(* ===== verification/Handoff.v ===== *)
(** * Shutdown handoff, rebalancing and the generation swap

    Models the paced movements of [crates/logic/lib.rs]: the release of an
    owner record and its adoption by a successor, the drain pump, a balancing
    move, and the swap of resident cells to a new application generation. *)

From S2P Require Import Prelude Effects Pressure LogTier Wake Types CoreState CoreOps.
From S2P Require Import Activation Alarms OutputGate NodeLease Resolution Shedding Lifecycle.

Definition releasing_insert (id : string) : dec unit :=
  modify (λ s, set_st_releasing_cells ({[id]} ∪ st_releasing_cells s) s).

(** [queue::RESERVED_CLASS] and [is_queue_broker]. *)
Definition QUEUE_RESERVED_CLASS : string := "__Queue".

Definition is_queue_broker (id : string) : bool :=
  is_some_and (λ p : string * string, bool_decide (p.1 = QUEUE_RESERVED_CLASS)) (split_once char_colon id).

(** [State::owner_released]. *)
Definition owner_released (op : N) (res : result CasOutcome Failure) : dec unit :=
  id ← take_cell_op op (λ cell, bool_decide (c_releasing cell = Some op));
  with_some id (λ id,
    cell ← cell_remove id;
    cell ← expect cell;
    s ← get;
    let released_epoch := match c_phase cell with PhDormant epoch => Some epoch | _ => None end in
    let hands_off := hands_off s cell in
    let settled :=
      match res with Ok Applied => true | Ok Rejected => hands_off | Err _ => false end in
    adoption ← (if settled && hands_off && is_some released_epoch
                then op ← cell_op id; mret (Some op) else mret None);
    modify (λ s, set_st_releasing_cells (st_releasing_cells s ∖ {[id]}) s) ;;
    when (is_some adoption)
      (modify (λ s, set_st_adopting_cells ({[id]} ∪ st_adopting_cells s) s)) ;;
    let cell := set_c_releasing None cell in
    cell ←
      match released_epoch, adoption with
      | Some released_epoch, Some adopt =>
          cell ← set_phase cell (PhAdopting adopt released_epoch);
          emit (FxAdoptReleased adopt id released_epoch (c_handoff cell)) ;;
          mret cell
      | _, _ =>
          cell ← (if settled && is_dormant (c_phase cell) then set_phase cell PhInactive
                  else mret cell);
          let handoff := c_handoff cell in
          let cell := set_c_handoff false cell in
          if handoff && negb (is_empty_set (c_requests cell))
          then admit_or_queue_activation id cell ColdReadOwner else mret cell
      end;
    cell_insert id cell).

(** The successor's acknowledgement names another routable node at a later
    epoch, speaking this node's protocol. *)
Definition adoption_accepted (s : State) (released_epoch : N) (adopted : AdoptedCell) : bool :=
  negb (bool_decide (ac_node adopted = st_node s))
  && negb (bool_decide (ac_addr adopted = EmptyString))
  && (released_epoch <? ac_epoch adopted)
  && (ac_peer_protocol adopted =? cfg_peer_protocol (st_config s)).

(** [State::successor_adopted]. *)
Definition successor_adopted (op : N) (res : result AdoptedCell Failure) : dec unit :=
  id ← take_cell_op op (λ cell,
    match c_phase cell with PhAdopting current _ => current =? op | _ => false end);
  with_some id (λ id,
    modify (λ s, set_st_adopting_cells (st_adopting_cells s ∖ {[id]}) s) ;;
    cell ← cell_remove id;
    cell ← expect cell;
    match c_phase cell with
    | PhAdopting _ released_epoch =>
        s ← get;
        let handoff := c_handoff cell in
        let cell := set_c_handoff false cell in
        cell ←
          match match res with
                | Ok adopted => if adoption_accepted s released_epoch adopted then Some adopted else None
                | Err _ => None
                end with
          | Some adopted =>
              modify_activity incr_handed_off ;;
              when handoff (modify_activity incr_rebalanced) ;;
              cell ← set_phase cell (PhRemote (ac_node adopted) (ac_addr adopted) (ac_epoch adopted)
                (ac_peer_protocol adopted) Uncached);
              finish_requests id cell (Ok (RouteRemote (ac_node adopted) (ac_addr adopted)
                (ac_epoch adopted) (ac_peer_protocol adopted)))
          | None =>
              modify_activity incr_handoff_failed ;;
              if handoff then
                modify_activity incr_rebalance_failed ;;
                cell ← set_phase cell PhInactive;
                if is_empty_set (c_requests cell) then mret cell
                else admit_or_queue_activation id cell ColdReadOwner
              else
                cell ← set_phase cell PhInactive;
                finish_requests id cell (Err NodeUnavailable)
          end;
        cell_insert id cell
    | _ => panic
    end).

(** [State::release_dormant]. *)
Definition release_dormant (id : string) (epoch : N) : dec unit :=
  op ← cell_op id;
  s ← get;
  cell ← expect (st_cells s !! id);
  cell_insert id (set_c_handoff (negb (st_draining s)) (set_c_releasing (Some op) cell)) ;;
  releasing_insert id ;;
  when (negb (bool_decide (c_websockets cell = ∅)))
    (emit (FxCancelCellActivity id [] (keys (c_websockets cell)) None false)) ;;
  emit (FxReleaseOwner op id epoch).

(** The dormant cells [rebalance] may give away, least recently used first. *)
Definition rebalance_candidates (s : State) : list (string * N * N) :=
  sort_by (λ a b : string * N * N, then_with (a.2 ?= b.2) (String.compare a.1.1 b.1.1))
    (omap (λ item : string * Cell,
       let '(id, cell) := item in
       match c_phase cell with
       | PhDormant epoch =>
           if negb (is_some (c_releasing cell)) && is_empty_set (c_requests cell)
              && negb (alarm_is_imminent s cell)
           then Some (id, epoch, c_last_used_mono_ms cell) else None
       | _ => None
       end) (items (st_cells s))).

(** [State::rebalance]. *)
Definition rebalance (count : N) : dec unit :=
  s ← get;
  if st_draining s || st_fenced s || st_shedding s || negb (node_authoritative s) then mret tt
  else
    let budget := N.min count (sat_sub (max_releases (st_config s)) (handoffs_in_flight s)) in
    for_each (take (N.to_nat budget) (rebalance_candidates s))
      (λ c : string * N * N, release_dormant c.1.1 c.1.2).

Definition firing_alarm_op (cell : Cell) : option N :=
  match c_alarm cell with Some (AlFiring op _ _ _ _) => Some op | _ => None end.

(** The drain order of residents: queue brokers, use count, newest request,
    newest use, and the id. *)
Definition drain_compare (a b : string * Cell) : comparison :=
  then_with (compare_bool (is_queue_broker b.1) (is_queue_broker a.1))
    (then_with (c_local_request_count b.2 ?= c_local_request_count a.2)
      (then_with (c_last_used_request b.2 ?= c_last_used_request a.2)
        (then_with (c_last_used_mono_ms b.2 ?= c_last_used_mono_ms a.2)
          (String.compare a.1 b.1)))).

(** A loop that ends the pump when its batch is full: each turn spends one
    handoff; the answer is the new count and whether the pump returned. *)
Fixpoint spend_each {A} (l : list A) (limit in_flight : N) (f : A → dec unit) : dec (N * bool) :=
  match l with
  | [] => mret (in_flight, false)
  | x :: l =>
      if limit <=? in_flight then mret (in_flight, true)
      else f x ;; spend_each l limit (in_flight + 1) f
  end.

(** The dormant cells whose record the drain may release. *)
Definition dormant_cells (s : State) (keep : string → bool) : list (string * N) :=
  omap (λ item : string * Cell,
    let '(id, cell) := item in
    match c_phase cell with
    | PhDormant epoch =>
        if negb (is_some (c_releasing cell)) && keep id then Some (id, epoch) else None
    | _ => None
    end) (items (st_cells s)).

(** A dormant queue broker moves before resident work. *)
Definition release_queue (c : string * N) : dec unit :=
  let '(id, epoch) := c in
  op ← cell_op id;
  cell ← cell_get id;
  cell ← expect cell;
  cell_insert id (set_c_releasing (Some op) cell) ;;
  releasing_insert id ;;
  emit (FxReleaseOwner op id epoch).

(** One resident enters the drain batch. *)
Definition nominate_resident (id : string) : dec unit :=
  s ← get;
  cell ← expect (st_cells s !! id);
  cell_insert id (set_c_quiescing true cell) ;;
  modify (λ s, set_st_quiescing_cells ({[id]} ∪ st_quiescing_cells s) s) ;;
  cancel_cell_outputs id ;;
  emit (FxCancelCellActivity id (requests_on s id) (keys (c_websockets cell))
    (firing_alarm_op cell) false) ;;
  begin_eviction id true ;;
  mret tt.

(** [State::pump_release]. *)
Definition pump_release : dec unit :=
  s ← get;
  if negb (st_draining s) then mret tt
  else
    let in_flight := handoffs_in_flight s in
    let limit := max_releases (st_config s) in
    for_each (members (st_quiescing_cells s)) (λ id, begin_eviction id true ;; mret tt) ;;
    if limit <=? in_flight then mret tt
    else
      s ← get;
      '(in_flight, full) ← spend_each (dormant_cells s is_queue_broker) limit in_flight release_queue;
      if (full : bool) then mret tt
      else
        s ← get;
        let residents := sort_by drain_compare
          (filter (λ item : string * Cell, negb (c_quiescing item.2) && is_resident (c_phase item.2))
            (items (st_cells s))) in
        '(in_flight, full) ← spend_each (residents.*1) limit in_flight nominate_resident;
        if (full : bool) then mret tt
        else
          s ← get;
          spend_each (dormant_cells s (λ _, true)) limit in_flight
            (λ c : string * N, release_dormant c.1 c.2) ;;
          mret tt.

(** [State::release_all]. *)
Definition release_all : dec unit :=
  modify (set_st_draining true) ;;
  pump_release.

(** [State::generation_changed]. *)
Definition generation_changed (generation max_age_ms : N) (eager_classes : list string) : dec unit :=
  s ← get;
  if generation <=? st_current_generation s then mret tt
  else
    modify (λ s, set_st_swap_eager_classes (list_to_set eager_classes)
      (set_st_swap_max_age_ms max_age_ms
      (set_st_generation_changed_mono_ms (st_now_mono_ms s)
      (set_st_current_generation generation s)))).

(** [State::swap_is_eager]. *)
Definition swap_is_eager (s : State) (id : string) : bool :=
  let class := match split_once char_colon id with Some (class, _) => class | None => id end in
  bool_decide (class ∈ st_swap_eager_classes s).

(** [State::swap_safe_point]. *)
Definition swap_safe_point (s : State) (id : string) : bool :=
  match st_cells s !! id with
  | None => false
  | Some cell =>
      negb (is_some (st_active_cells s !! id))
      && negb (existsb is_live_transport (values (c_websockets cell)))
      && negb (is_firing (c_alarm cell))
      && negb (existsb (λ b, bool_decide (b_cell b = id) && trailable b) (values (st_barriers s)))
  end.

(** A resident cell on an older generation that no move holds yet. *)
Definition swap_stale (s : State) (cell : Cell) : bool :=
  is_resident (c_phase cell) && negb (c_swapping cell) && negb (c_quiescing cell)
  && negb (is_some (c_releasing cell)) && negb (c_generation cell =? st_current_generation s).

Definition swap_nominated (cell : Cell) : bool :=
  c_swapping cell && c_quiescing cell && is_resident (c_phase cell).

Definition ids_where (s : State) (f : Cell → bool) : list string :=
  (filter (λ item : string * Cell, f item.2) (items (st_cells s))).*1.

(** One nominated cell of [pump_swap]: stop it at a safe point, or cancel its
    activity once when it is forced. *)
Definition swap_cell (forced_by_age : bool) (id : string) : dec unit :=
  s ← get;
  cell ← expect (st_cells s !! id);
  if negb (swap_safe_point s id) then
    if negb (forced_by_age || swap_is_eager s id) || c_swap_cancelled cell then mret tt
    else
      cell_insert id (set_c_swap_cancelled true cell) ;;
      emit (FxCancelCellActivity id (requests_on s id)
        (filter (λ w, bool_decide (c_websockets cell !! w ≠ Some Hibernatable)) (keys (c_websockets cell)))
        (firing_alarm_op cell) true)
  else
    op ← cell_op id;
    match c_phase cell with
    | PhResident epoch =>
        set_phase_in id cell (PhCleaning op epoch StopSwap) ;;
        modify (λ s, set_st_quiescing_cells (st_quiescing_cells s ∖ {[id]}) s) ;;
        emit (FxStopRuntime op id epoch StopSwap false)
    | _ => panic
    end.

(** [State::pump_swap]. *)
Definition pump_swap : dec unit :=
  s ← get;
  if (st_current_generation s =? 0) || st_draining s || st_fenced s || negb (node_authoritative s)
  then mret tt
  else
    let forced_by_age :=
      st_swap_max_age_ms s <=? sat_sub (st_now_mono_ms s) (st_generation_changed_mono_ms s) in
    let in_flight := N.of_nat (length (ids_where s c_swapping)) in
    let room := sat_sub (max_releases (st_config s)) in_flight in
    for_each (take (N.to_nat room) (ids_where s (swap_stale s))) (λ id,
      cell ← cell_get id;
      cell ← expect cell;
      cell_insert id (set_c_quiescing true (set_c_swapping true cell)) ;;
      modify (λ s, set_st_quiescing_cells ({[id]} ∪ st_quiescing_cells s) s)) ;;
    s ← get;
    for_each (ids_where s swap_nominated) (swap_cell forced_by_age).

━━━━━━━━━━━━━━━━━━━━━━━━━━━━━━

In the listing above, please print only the lines from the first one to the line where "Models the paced" appears, exactly as written, both of those lines included.

**SOLUTION**
(* ===== verification/Handoff.v ===== *)
(** * Shutdown handoff, rebalancing and the generation swap

    Models the paced movements of [crates/logic/lib.rs]: the release of an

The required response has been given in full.